**Work required:**
Reproduce only the stretch of entries below that begins at the first line and ends at the line holding "Abbreviation Obj := (list (string * JsVal)).".
━━━━━━━━━━━━━━━━━━━━━━━━━━━━━━
(** * BiteBack backend ([backend/server.js]): a shallow embedding

    The server is a thin orchestration layer around four outside services:
    the remote news API (axios), the [News] collection (mongoose), the
    identity provider (firebase-admin) and the mail relay (nodemailer).
    Each route handler is embedded as a computation in a small state and
    exception monad over a [World] holding the collection and a trace of
    every outside call and console line; what the outside services answer
    during one run is read from an [Env] record. *)

From Stdlib Require Import ZArith Lia SpecFloat.
From stdpp Require Import base strings list sorting pretty.

Set Warnings "-register-all".

Local Open Scope string_scope.
Local Open Scope list_scope.
Local Open Scope Z_scope.

(** ** JavaScript values, as far as the server looks at them *)

Module Js.

(** A JavaScript number is a double: signed zeros, infinities, NaN and the
    finite values [m * 2^e]. *)
Abbreviation Number := spec_float.

(** JSON-shaped values: what [express.json()] and axios hand to the code.
    An object is the list of its own properties, the first binding of a key
    being the live one; none of them is a function. *)
Inductive JsVal : Type :=
| JUndefined
| JNull
| JBool (b : bool)
| JNum (n : Number)
| JStr (s : string)
| JArr (items : list JsVal)
| JObj (props : list (string * JsVal)).

Abbreviation Obj := (list (string * JsVal)).

(** The errors a handler can catch: a [TypeError] raised by the language
    itself, a document the schema turns down, or the rejection of a promise
    by an outside service. *)
Inductive Error : Type :=
| TypeError (msg : string)
| ValidationError (msg : string)
| ServiceError (msg : string).

Definition message (e : Error) : string :=
  match e with TypeError m => m | ValidationError m => m | ServiceError m => m end.

Inductive Outcome (A : Type) : Type :=
| Return (a : A)
| Throw (e : Error).
Arguments Return {A} a.
Arguments Throw {A} e.

(** Sequencing of pure computations that may throw *)
Definition and_then {A B} (o : Outcome A) (k : A -> Outcome B) : Outcome B :=
  match o with
  | Return a => k a
  | Throw e => Throw e
  end.

Notation "'let+' x ':=' o 'in' k" := (and_then o (fun x => k))
  (at level 10, x pattern, o at level 100, k at level 200).
Lemma in_update_hit {A : Type} (id : A -> option Z) (k : Z) (row a : A) (l : list A) :
  In a l -> id a = Some k -> In row (update id (Some k) row l).
Proof.
  intros Hin Hid. unfold update. apply in_map_iff. exists a. split; [|exact Hin].
  rewrite Hid, opt_Z_eqb_refl. reflexivity.
Qed.

Lemma user_by_id_registered (db : DB) (u0 o : User.t) (k : Z) :
  user_by_id db k = Some o -> user_by_id (insert_obj db (ObjUser u0)) k = Some o.
Proof.
  unfold user_by_id. cbn [insert_obj users]. unfold insert. apply find_app_first.
Qed.

(** ** Sale transfers of a watch *)

(** The sale transfers of a watch depend on its key and on the transfer
    table only. *)
Lemma sale_transfers_frame (d d' : DB) (a b : Watch.t) :
  transfers d' = transfers d -> Watch.id b = Watch.id a ->
  sale_transfers_of d' b = sale_transfers_of d a.
Proof.
  intros Ht Hid. unfold sale_transfers_of. rewrite Ht, Hid. reflexivity.
Qed.

(** No transfer references the key the next watch will get. *)
Lemma sale_transfers_fresh (db d' : DB) (w0 : Watch.t) :
  ledger_ok db -> transfers d' = transfers db ->
  sale_transfers_of d' (Watch.with_id (next_id Watch.id (watches db)) w0) = [].
Proof.
  intros (_ & _ & _ & Href) Ht. unfold sale_transfers_of. rewrite Ht.
  apply filter_none. intros x Hx. cbn [Watch.with_id Watch.id].
  specialize (Href x Hx). apply in_map_iff in Href. destruct Href as (r & Hr & Hin).
  destruct (OwnershipTransfer.watch_id x) as [a|]; [|reflexivity].
  pose proof (next_id_above Watch.id (watches db) r a Hin Hr) as Hlt.
  assert (Hne : (a =? next_id Watch.id (watches db)) = false) by (apply Z.eqb_neq; lia).
  rewrite Hne. reflexivity.
Qed.

(** After a sale the sold watch has one more sale transfer and every other
    watch has the ones it had. *)
Lemma sale_transfers_after_sale (db : DB) (w x : Watch.t) (buyer k : Z)
    (tx_hash : string) :
  Watch.id w = Some k ->
  sale_transfers_of (after_sale db w buyer tx_hash) x
  = if opt_Z_eqb (Watch.id x) k
    then (sale_transfers_of db x
          ++ [OwnershipTransfer.mk (Some (next_id OwnershipTransfer.id (transfers db)))
                (Some k) (Watch.current_owner_user_id w) buyer tx_hash "sale"
                (sale_price w) (PrimFloat.mul (sale_price w) platform_rate)])%list
    else sale_transfers_of db x.
Proof.
  intros Hid. unfold sale_transfers_of, after_sale. cbn [transfers]. unfold insert.
  rewrite filter_app. cbn [filter OwnershipTransfer.with_id OwnershipTransfer.watch_id
                             OwnershipTransfer.type].
  rewrite Hid. destruct (Watch.id x) as [j|]; cbn [opt_Z_eqb].
  - rewrite Z.eqb_sym. destruct (j =? k); cbn [andb];
      [reflexivity | apply app_nil_r].
  - apply app_nil_r.
Qed.

(** ** One step *)

(** A request whose buyers have rows of role user, with the second purchase
    handler out of reach, keeps the ledger invariant and the guard against a
    second sale. *)
Lemma effect_keeps_sales (db db' : DB) :
  db_effect (fun b => User.role b = "user") False db db' ->
  ledger_ok db ->
  sold_has_one_sale_transfer db /\ resale_guard db ->
  sold_has_one_sale_transfer db' /\ resale_guard db'.
Proof.
  intros He Hledger [Hsold Hguard].
  destruct He as [ | u0 Hnew | w0 Hnew Hst | w w' k Hin Hid Hid' Hsame Howner Hst
                 | w o b buyer tx k Hfs Ho Hstore Hne Hb Hbok
                 | w e0 k Hshadowed Hin Hid | e' k Hid
                 | s0 u0 Hnew Hu0 Hu0id Hu0role
                 | e0 u0 s0 k Hu0 Hu0id Hu0role Hsid Hs0
                 | s s' k Hin Hid Hid' Huid ].
  - split; assumption.
  - (* a user registers *)
    split.
    + intros x Hx Hs. rewrite <- (Hsold x Hx Hs). f_equal.
    + intros x Hx Hne. destruct (Hguard x Hx Hne) as (o & Ho & Hrole).
      exists o. split; [apply user_by_id_registered; exact Ho | exact Hrole].
  - (* a watch is entered *)
    split.
    + intros x Hx Hs. cbn [insert_obj watches] in Hx. unfold insert in Hx.
      apply in_app_or in Hx. destruct Hx as [Hx | [<- | []]].
      * rewrite <- (Hsold x Hx Hs). f_equal.
      * cbn [Watch.with_id Watch.status] in Hs.
        destruct Hst as [Hst | Hst]; rewrite Hst in Hs; discriminate Hs.
    + intros x Hx Hne. cbn [insert_obj watches] in Hx. unfold insert in Hx.
      apply in_app_or in Hx. destruct Hx as [Hx | [<- | []]].
      * apply (Hguard x Hx Hne).
      * exfalso. apply Hne. apply sale_transfers_fresh; [exact Hledger | reflexivity].
  - (* a watch is put up for sale *)
    split.
    + intros x Hx Hs. cbn [set_watches watches] in Hx.
      apply in_update_cases in Hx. destruct Hx as [[Hx _] | ->].
      * rewrite <- (Hsold x Hx Hs). f_equal.
      * rewrite Hst in Hs. discriminate Hs.
    + intros x Hx Hne. cbn [set_watches watches] in Hx.
      apply in_update_cases in Hx. destruct Hx as [[Hx _] | ->].
      * apply (Hguard x Hx Hne).
      * rewrite Howner. apply (Hguard w Hin).
        rewrite (sale_transfers_frame db _ w w') in Hne;
          [exact Hne | reflexivity | congruence].
  - (* a sale *)
    pose proof (watch_for_sale_row _ _ _ Hfs) as (Hin & Hid & Hforsale).
    assert (Hfirst : sale_transfers_of db w = []).
    { destruct (sale_transfers_of db w) as [|t ts] eqn:Hts; [reflexivity|].
      destruct (Hguard w Hin) as (o' & Ho' & Hrole'); [rewrite Hts; discriminate|].
      rewrite Ho in Ho'. injection Ho' as <-. rewrite Hstore in Hrole'.
      discriminate Hrole'. }
    split.
    + intros x Hx Hs. rewrite (sale_transfers_after_sale db w x buyer k tx Hid).
      unfold after_sale in Hx. cbn [watches] in Hx. rewrite Hid in Hx.
      apply in_update_cases in Hx. destruct Hx as [[Hx Hxid] | ->].
      * assert (Hk : opt_Z_eqb (Watch.id x) k = false).
        { destruct (opt_Z_eqb (Watch.id x) k) eqn:E; [|reflexivity].
          apply opt_Z_eqb_true in E. contradiction. }
        rewrite Hk. apply (Hsold x Hx). exact Hs.
      * cbn [Watch.with_status Watch.with_current_owner_user_id Watch.id].
        rewrite Hid, opt_Z_eqb_refl.
        rewrite (sale_transfers_frame db db w
                   (Watch.with_status "sold"
                      (Watch.with_current_owner_user_id buyer w)))
          by reflexivity.
        rewrite Hfirst. reflexivity.
    + intros x Hx Hne'. rewrite (sale_transfers_after_sale db w x buyer k tx Hid) in Hne'.
      unfold after_sale in Hx. cbn [watches] in Hx. rewrite Hid in Hx.
      unfold user_by_id, after_sale. cbn [users]. fold (user_by_id db).
      apply in_update_cases in Hx. destruct Hx as [[Hx Hxid] | ->].
      * assert (Hk : opt_Z_eqb (Watch.id x) k = false).
        { destruct (opt_Z_eqb (Watch.id x) k) eqn:E; [|reflexivity].
          apply opt_Z_eqb_true in E. contradiction. }
        rewrite Hk in Hne'. apply (Hguard x Hx Hne').
      * exists b. cbn [Watch.with_status Watch.with_current_owner_user_id
                         Watch.current_owner_user_id].
        split; [exact Hb | exact Hbok].
  - destruct Hshadowed.
  - split; assumption.
  - split; assumption.
  - split; assumption.
  - split; assumption.
Qed.
Example pass_keeps_the_failed_row :
  let w :=
    {| ServerSync.local_cache :=
         LocalCache.enqueue_sync (fun body : string => body)
           "save_weights" "{}" 2
           (LocalCache.enqueue_sync (fun body : string => body)
              "save_session" "{}" 1 LocalCache.init);
       ServerSync.trace := [] |} in
  let w' := snd (ServerSync.process_sync_queue (fun text => Some text)
                   (fun n _ _ => Nat.eqb n 1) Config.default w) in
  map LocalCache.id (LocalCache.rows (LocalCache.db (ServerSync.local_cache w')))
  = [1] /\
  ServerSync.trace w'
  = [ServerSync.Posted "http://localhost:9000/api/save_session" "{}" false;
     ServerSync.Slept 1;
     ServerSync.Posted "http://localhost:9000/api/save_weights" "{}" true;
     ServerSync.Removed 2].
Proof. split; reflexivity. Qed.

Example accept_listed_station_confirms :
  let o := snd (Orchestrator.handle_user_action
                  (fun _ _ => Ok SessionMonitor.sample_reservation)
                  "ACCEPT" (Some "st_1") Orchestrator.awaiting) in
  Orchestrator.state o = Orchestrator.RESERVATION_CONFIRMED /\
  Orchestrator.ca_calls o = [Orchestrator.ConfirmStationSelection "st_1"].
Proof. split; reflexivity. Qed.

Example no_show_from_completed_raises :
  fst (ReservationModels.mark_no_show 5
         (ReservationModels.sample ReservationModels.COMPLETED))
  = Raise (ValueError "Only CONFIRMED reservation can be NO_SHOW").
Proof. reflexivity. Qed.

(** ** The sync queue over its histories *)

Section OutboxFacts.
Import Config ServerSync.
Context {Payload : Type}.
Variable json_dumps : Payload -> string.
Variable json_loads : string -> option Payload.
Variable net : nat -> string -> Payload -> bool.

Lemma ascending_snoc (ids : list Z) :
  forall lo top,
    Outbox.ascending lo ids -> Forall (fun i => i <= top) ids -> lo <= top ->
    Outbox.ascending lo (ids ++ [top + 1]).
Proof.
  induction ids as [|i ids IH]; intros lo top Hasc Hle Hlo; cbn.
  - split; [lia|exact I].
  - destruct Hasc as [Hi Hrest]. inversion Hle; subst.
    split; [exact Hi|]. apply IH; assumption.
Qed.

Lemma ascending_weaken (ids : list Z) :
  forall lo lo', lo' <= lo -> Outbox.ascending lo ids -> Outbox.ascending lo' ids.
Proof.
  destruct ids as [|i ids]; intros lo lo' Hle H; [exact I|].
  destruct H as [Hi Hrest]. split; [lia|exact Hrest].
Qed.

Lemma ascending_filter (keep : Z -> bool) (ids : list Z) :
  forall lo, Outbox.ascending lo ids -> Outbox.ascending lo (filter keep ids).
Proof.
  induction ids as [|i ids IH]; intros lo H; [exact I|].
  destruct H as [Hi Hrest]. cbn. destruct (keep i).
  - split; [exact Hi|]. now apply IH.
  - apply IH. eapply ascending_weaken; [|exact Hrest]. lia.
Qed.

Lemma map_id_filter (item_id : Z) (rows : list LocalCache.sync_row) :
  map LocalCache.id
    (filter (fun r => negb (LocalCache.id r =? item_id)) rows)
  = filter (fun i => negb (i =? item_id)) (map LocalCache.id rows).
Proof.
  induction rows as [|r rows IH]; [reflexivity|]. cbn.
  destruct (negb (LocalCache.id r =? item_id)); cbn; now rewrite IH.
Qed.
━━━━━━━━━━━━━━━━━━━━━━━━━━━━━━
**Exercise solution:**
(** * BiteBack backend ([backend/server.js]): a shallow embedding

    The server is a thin orchestration layer around four outside services:
    the remote news API (axios), the [News] collection (mongoose), the
    identity provider (firebase-admin) and the mail relay (nodemailer).
    Each route handler is embedded as a computation in a small state and
    exception monad over a [World] holding the collection and a trace of
    every outside call and console line; what the outside services answer
    during one run is read from an [Env] record. *)

From Stdlib Require Import ZArith Lia SpecFloat.
From stdpp Require Import base strings list sorting pretty.

Set Warnings "-register-all".

Local Open Scope string_scope.
Local Open Scope list_scope.
Local Open Scope Z_scope.

(** ** JavaScript values, as far as the server looks at them *)

Module Js.

(** A JavaScript number is a double: signed zeros, infinities, NaN and the
    finite values [m * 2^e]. *)
Abbreviation Number := spec_float.

(** JSON-shaped values: what [express.json()] and axios hand to the code.
    An object is the list of its own properties, the first binding of a key
    being the live one; none of them is a function. *)
Inductive JsVal : Type :=
| JUndefined
| JNull
| JBool (b : bool)
| JNum (n : Number)
| JStr (s : string)
| JArr (items : list JsVal)
| JObj (props : list (string * JsVal)).

Abbreviation Obj := (list (string * JsVal)).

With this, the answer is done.